Last week, I spoke by phone with a sixteen-year-old boy—I’ll call him Juan—who had been a sophomore at West High School, in Morristown, Tennessee. His mother was arrested in the raid, and he’d moved in with his aunt, in Knoxville, some forty miles away. “I was at school when the raid happened,” he told me. “It was during lunch. My friends came up to me saying that there had been some social media, that ICE was taking people. I tried to call my mom to let her know, but I couldn't get through. No one picked up the phone. That was how I knew.” Last Monday was his first day at a new high school, in Knoxville, where there are fewer Hispanic students. When some of his white classmates learned where he’d come from, they taunted him in the hallway, telling him he should have been deported, too. “I don’t feel normal. I don’t feel the same. I feel lonely, like there’s no one around me anymore,” he said.

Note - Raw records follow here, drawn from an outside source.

Lemma cstr_hd a l : cstr V a l -> V a = Some (hd 0 (l ++ [0])).
Proof. destruct l as [|b l]; [apply cstr_nil|]. intros (Hb & _)%cstr_tail. done. Qed.

Lemma cstr_next a b l : cstr V a (b :: l) -> u32 (a + 1) = a + 1 /\ cstr V (a + 1) l.
Proof.
  intros Hc. split; [|by apply cstr_tail in Hc as (_ & _ & ?)].
  apply u32_small. apply (cstr_u32 _ HV a (b :: l) 1 Hc). simpl. lia.
Qed.

Lemma cstr_fun a l1 l2 : cstr V a l1 -> cstr V a l2 -> l1 = l2.
Proof.
  revert a l2. induction l1 as [|b l1 IH]; intros a [|c l2] H1 H2; [done| | |].
  - apply cstr_nil in H1. destruct (cstr_tail _ _ _ _ H2) as (? & ? & _). congruence.
  - apply cstr_nil in H2. destruct (cstr_tail _ _ _ _ H1) as (? & ? & _). congruence.
  - destruct (cstr_tail _ _ _ _ H1) as (? & ? & ?), (cstr_tail _ _ _ _ H2) as (? & ? & ?).
    f_equal; [congruence|]. by apply (IH (a + 1)).
Qed.

Lemma strcmp_loop_ok n a1 a2 l1 l2 : cstr V a1 l1 -> cstr V a2 l2 -> (length l1 < n)%nat ->
  reads V R (strcmp_loop n a1 a2) (compare_bytes (l1 ++ [0]) (l2 ++ [0])).
Proof.
  revert a1 a2 l1 l2. induction n as [|n IH]; intros a1 a2 l1 l2 H1 H2 Hn; [lia|]. cbn [strcmp_loop].
  eapply reads_bind; [by apply reads_load8, cstr_hd|]. eapply reads_bind; [by apply reads_load8, cstr_hd|].
  destruct l1 as [|b1 l1]; cbn [hd app].
  - cbn [Z.eqb]. destruct (l2 ++ [0]) as [|c2 l] eqn:E; [by destruct l2|]. cbn [hd compare_bytes].
    destruct (Z.eqb_spec 0 c2) as [<-|]; apply reads_ret.
  - destruct (cstr_tail _ _ _ _ H1) as (_ & Hb1 & _). apply Z.eqb_neq in Hb1 as Eb1. rewrite Eb1.
    destruct (cstr_next _ _ _ H1) as [-> H1'].
    destruct l2 as [|b2 l2]; cbn [hd app compare_bytes].
    + rewrite Eb1. apply reads_ret.
    + destruct (cstr_next _ _ _ H2) as [-> H2']. destruct (b1 =? b2); [|apply reads_ret].
      apply IH; [done|done|simpl in Hn; lia].
Qed.

Lemma strcasecmp_loop_ok n a1 a2 l1 l2 : cstr V a1 l1 -> cstr V a2 l2 -> (length l1 < n)%nat ->
  reads V R (strcasecmp_loop n a1 a2) (compare_bytes (tolower <$> l1 ++ [0]) (tolower <$> l2 ++ [0])).
Proof.
  revert a1 a2 l1 l2. induction n as [|n IH]; intros a1 a2 l1 l2 H1 H2 Hn; [lia|]. cbn [strcasecmp_loop].
  assert (forall b, is_u8 b -> b <> 0 -> tolower b <> 0) as Hlow.
  { intros b Hb Hb0. unfold tolower, is_u8 in *. destruct (isupper b); lia. }
  eapply reads_bind; [by apply reads_load8, cstr_hd|]. eapply reads_bind; [by apply reads_load8, cstr_hd|]. cbv zeta.
  destruct l1 as [|b1 l1], l2 as [|b2 l2]; cbn [hd app fmap list_fmap compare_bytes].
  - change (tolower 0 =? tolower 0) with true. change (tolower 0 - tolower 0) with 0. cbn [Z.eqb].
    eapply reads_bind; [by apply reads_load8, cstr_nil|]. apply reads_ret.
  - destruct (cstr_tail _ _ _ _ H2) as (Hb2 & Hn2 & _). destruct (HV _ _ Hb2) as [_ U2].
    pose proof (Hlow b2 U2 Hn2). change (tolower 0) with 0.
    destruct (Z.eqb_spec (0 - tolower b2) 0); [lia|]. destruct (Z.eqb_spec 0 (tolower b2)); [lia|]. apply reads_ret.
  - destruct (cstr_tail _ _ _ _ H1) as (Hb1 & Hn1 & _). destruct (HV _ _ Hb1) as [_ U1].
    pose proof (Hlow b1 U1 Hn1). change (tolower 0) with 0.
    destruct (Z.eqb_spec (tolower b1 - 0) 0); [lia|]. destruct (Z.eqb_spec (tolower b1) 0); [lia|]. apply reads_ret.
  - destruct (cstr_tail _ _ _ _ H1) as (Hb1 & Hn1 & _). apply Z.eqb_neq in Hn1.
    destruct (Z.eqb_spec (tolower b1 - tolower b2) 0), (Z.eqb_spec (tolower b1) (tolower b2)); try lia; [|apply reads_ret].
    eapply reads_bind; [by apply reads_load8|]. rewrite Hn1.
    destruct (cstr_next _ _ _ H1) as [-> H1'], (cstr_next _ _ _ H2) as [-> H2']. apply IH; [done|done|simpl in Hn; lia].
Qed.

Lemma strcasecmp_ok a1 a2 l1 l2 : cstr V a1 l1 -> cstr V a2 l2 -> (length l1 < fuel)%nat ->
  reads V R (strcasecmp fuel a1 a2) (compare_bytes (tolower <$> l1 ++ [0]) (tolower <$> l2 ++ [0])).
Proof.
  intros H1 H2 Hf. unfold strcasecmp. destruct (Z.eqb_spec a1 a2) as [->|]; [|by apply strcasecmp_loop_ok].
  rewrite (cstr_fun _ _ _ H1 H2). replace (compare_bytes _ _) with 0; [apply reads_ret|].
  induction (tolower <$> l2 ++ [0]) as [|b l IH]; simpl; [done|]. by rewrite Z.eqb_refl.
Qed.

(** *** strncmp *)

(** What [n] steps do to two strings. *)
Fixpoint walk (n : nat) (l1 l2 : list Z) : Z + list Z * list Z :=
  match n with
  | O => inr (l1, l2)
  | Datatypes.S n' =>
      match l1, l2 with
      | b1 :: l1', b2 :: l2' => if b1 =? b2 then walk n' l1' l2' else inl (b1 - b2)
      | _, _ => inl (hd 0 (l1 ++ [0]) - hd 0 (l2 ++ [0]))
      end
  end.

Lemma walk_add n m l1 l2 :
  walk (n + m) l1 l2 = match walk n l1 l2 with inl d => inl d | inr (l1', l2') => walk m l1' l2' end.
Proof.
  revert l1 l2. induction n as [|n IH]; intros l1 l2; [done|]. simpl. destruct l1, l2; try done.
  destruct (_ =? _); [apply IH|done].
Qed.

The same week Juan started school in Knoxville, the Tennessee Board of Education began administering its annual set of standardized tests, called TNReady, at elementary, middle, and high schools across the state; the testing can take as long as four hours a day and lasts for about a week and a half. High-school students sit for exams in each of their academic subjects—English, science, math, social studies, and geography. Juan had hoped that he could take his exams in Morristown, where school felt more welcoming and familiar, but it was too far to commute, in part because his aunt was reluctant to drive long distances for fear of getting arrested herself. In Knoxville, “It’s hard to pay attention,” he said. “I can’t stop thinking about going back to school in Morristown, or about my mom. I also have a girlfriend back at West. I want to be back there. While my teachers talk, I keep forgetting to listen.”

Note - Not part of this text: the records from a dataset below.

(** The state in which [hashmap_put] searches: the table is not full, unless
    it was to grow and could not. *)
Lemma put_grow_ok L s `{KeyLaws A (hm s)} : valid L s -> table_size (hm s) <= 2 ^ 29 ->
  exists s1, (if table_size (hm s) <=? hashmap_table_min_size_calc (num_entries (hm s))
      then hashmap_rehash (u32 (Z.shiftl (table_size (hm s)) 1));; mret tt else mret tt) s = Ok (tt, s1) /\
    valid L s1 /\ same_funcs (hm s) (hm s1) /\ (forall k, contents (hm s1) k = contents (hm s) k) /\
    table_size (hm s1) <= 2 ^ 30 /\ (no_memory s1 -> put_fails s) /\
    (table_size (hm s1) <= num_entries (hm s1) -> no_memory s).
Proof.
  intros Hv Hsz. pose proof Hv as [[Hok Hn] _]. pose proof (populated_le _ Hok) as Hle.
  destruct (size_bounds _ (to_size _ Hok)) as [HN _].
  destruct (Z.leb_spec (table_size (hm s)) (hashmap_table_min_size_calc (num_entries (hm s)))) as [_|Hbelow].
  - destruct (grow_ok L s Hv) as (rc & s1 & E & Hv1 & Hf & Hc & Hne & Hrc); [lia|]. exists s1.
    rewrite (bind_step _ _ _ _ _ E). split_and!; [done..| | |].
    + destruct Hrc as [(_ & -> & _)|[_ ->]]; lia.
    + intros Hm. destruct Hrc as [(_ & _ & ?)|[-> _]]; [by left|right; eauto].
    + intros Hfull. destruct Hrc as [(_ & _ & ?)|[_ E2]]; [done|lia].
  - exists s. split_and!; try done; [lia|by left|]. intros Hfull. exfalso. unfold hashmap_table_min_size_calc in Hbelow.
    rewrite u32_small in Hbelow by (unfold is_u32; Z.to_euclidean_division_equations; lia).
    Z.to_euclidean_division_equations; lia.
Qed.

Juan could at least describe his feelings in detail—younger children can be harder to reach and to reassure. At a church in Morristown, I interviewed a woman, named Maria, who’d been arrested in the raid but was allowed to return home while her deportation case is pending, because she has small children. One of them was seven years old, and she was still trying to figure out how to explain the uncertainty of her legal situation to him. “His attention seemed to be off, like he was distracted,” she told me. Several days after the raid, she went through his backpack and found a folder with some class worksheets. “He hadn’t filled them in all the way,” she said. “It concerned me. He doesn’t talk to me clearly about how he feels, but I could see, just from looking at his schoolwork, that something’s off.”

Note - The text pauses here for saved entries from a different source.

Lemma emits_lift {A} (o : outcome A) (k : A -> Z -> M S Z) a l : o = Ok a -> Emits (k a) l -> Emits (fun str => x ← mlift o; k x str) l.
Proof. intros ->. apply emits_quiet. eauto. Qed.

Lemma num_sign_ok num size type : 0 <= num < 2 ^ 64 ->
  let neg := flag type SIGN && (2 ^ 63 <=? num) in
  let sign := if flag type SIGN then (if 2 ^ 63 <=? num then [45] else if flag type PLUS then [43] else if flag type SPACE then [32] else []) else [] in
  exists c, num_sign num size type = (c, if neg then u64 (- num) else num, size - Z.of_nat (length sign)) /\
    is_u8 c /\ (if c =? 0 then [] else [c]) = sign.
Proof.
  intros Hn. cbv zeta. unfold num_sign, is_u8.
  destruct (flag type SIGN); cbn [andb]; [destruct (2 ^ 63 <=? num); [|destruct (flag type PLUS); [|destruct (flag type SPACE)]]|];
    eexists; (split; [repeat f_equal; simpl; lia|split; [lia|done]]).
Qed.

Lemma number_ok num base w p type : 0 <= num < 2 ^ 64 -> 2 <= base <= 36 ->
  Emits (number last num base w p type) (render_number num base w p type).
Proof.
  intros Hn Hb. unfold number, render_number. set (ds := if flag type LARGE then large_digits else small_digits).
  set (ty := if flag type LEFT then Z.land type (Z.lnot ZEROPAD) else type).
  assert (forall f, Z.land (Z.lnot ZEROPAD) f = f -> flag ty f = flag type f) as Hty
    by (intros f Hf; unfold ty; destruct (flag type LEFT); [by apply flag_land|done]).
  assert (flag ty ZEROPAD = negb (flag type LEFT) && flag type ZEROPAD) as Hz
    by (unfold ty; destruct (flag type LEFT); [apply flag_cleared|done]).
  replace ((base <? 2) || (36 <? base)) with false by (destruct (Z.ltb_spec base 2), (Z.ltb_spec 36 base); first [done|lia]).
  change (ZEROPAD + LEFT) with (Z.lor ZEROPAD LEFT). rewrite flag_or, Hz, (Hty LEFT), (Hty SPECIAL) by done.
  destruct (num_sign_ok num w ty Hn) as (c & -> & Hc & Es). rewrite (Hty SIGN), (Hty PLUS), (Hty SPACE) in * by done.
  cbv beta iota zeta in Es |- *. rewrite <- Es in *.
  set (N := if flag type SIGN && (2 ^ 63 <=? num) then u64 (- num) else num).
  assert (0 <= N < 2 ^ 64) as HN by (unfold N; destruct (flag type SIGN && _); [apply Z.mod_pos_bound; lia|done]).
  destruct (num_digits_ok 66 64 64 ds N base [] (digit_sets_length _) Hb) as (t & Ht & Er); [lia..|].
  assert (exists t, (if N =? 0 then Ok [48] else num_digits 66 ds N base []) = Ok t /\ rev t = magnitude ds N base) as (t' & Ht' & Er')
    by (unfold magnitude; destruct (N =? 0); eauto).
  clear t Ht Er. apply (emits_lift _ _ t' _ Ht'). cbv beta.
  assert (Forall is_u8 t') as Hu by (rewrite <- (rev_involutive t'), Er'; apply Forall_rev, magnitude_u8).
  eapply emits_eq; [eapply emits_ext; [|apply (number_parts (flag type LEFT) (negb (flag type LEFT) && flag type ZEROPAD) c
    (flag type SPECIAL) base (nth 33 ds 0) t'); [done| |done|]]|].
  - intros str s. reflexivity.
  - by destruct (flag type LARGE).
  - by intros ->.
  - rewrite <- Er', length_rev, !length_app, length_rev. set (sg := if c =? 0 then [] else [c]).
    replace (zeros ((if p <? _ then _ else p) - _)) with (zeros (p - Z.of_nat (length t')))
      by (unfold zeros; f_equal; destruct (Z.ltb_spec p (Z.of_nat (length t'))); lia).
    set (pre := if flag type SPECIAL then if base =? 8 then [48] else if base =? 16 then [48; nth 33 ds 0] else [] else []).
    replace (if flag type SPECIAL then if base =? 16 then [48; nth 33 ds 0] else if base =? 8 then [48] else [] else []) with pre
      by (unfold pre; destruct (flag type SPECIAL), (Z.eqb_spec base 8), (Z.eqb_spec base 16); first [done|lia]).
    set (room := w - Z.of_nat (length sg + length pre + _)).
    match goal with |- context [blanks (?a - ?b)] => replace (a - b) with room; [done|] end.
    unfold room, zeros, pre. rewrite length_replicate.
    destruct (Z.ltb_spec p (Z.of_nat (length t'))), (flag type SPECIAL), (Z.eqb_spec base 8), (Z.eqb_spec base 16); simpl length; lia.
Qed.

(** ** Strings *)

Context (HV : bytes_ok V).

(** The memory a [%s] argument may be in: what the output does not touch. *)
Definition outside (x : Z) : option Z := if in_range buf (Z.of_nat (Nat.min cap (limit + 1))) x then None else V x.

While in Tennessee, I met a twenty-year-old woman named Rita, who grew up in Morristown. None of her family members had been arrested in the raid, but ten years ago her own father was deported back to Mexico. “I never cried in front of my mother, and she never cried in front of me,” she told me. “When I was a kid, I only cried alone.”

One afternoon, Rita joined me as I spoke with people who’d been arrested, or who had family members who’d been arrested—many of them knew Rita, and her presence during the interviews put them more at ease. Together, she and I spoke with a quiet forty-two-year-old construction worker. His wife was arrested in the raid and was still in detention. He’d been caring for their three kids—who are ten, twelve, and thirteen—alone. “My grades went down in sixth grade, after my father got deported,” Rita told us. “I got put in all the lowest classes at school, none of the honors or intermediate classes. After it happened, I didn’t care about school.” Turning to the construction worker, she added, “But it passed, and eventually I worked my way back up.” Her voice quivered, and he put his hand on her shoulder; the two of them were crying now.

“I tell my kids, ‘You have to do well in school. I don’t want you to be like me, stuck on a roof for hours, working,’ ” the construction worker said. He has been open with them about their mother’s situation. “I say to them, ‘I’ll never lie to you. I don’t know what’s going to happen. But, when you’re taking your exams at school, think about it like this—that your mom is away on vacation right now.’ ” His daughter, who’s ten, told him, “All right, Dad. I’m going to imagine mom is on a beach somewhere.”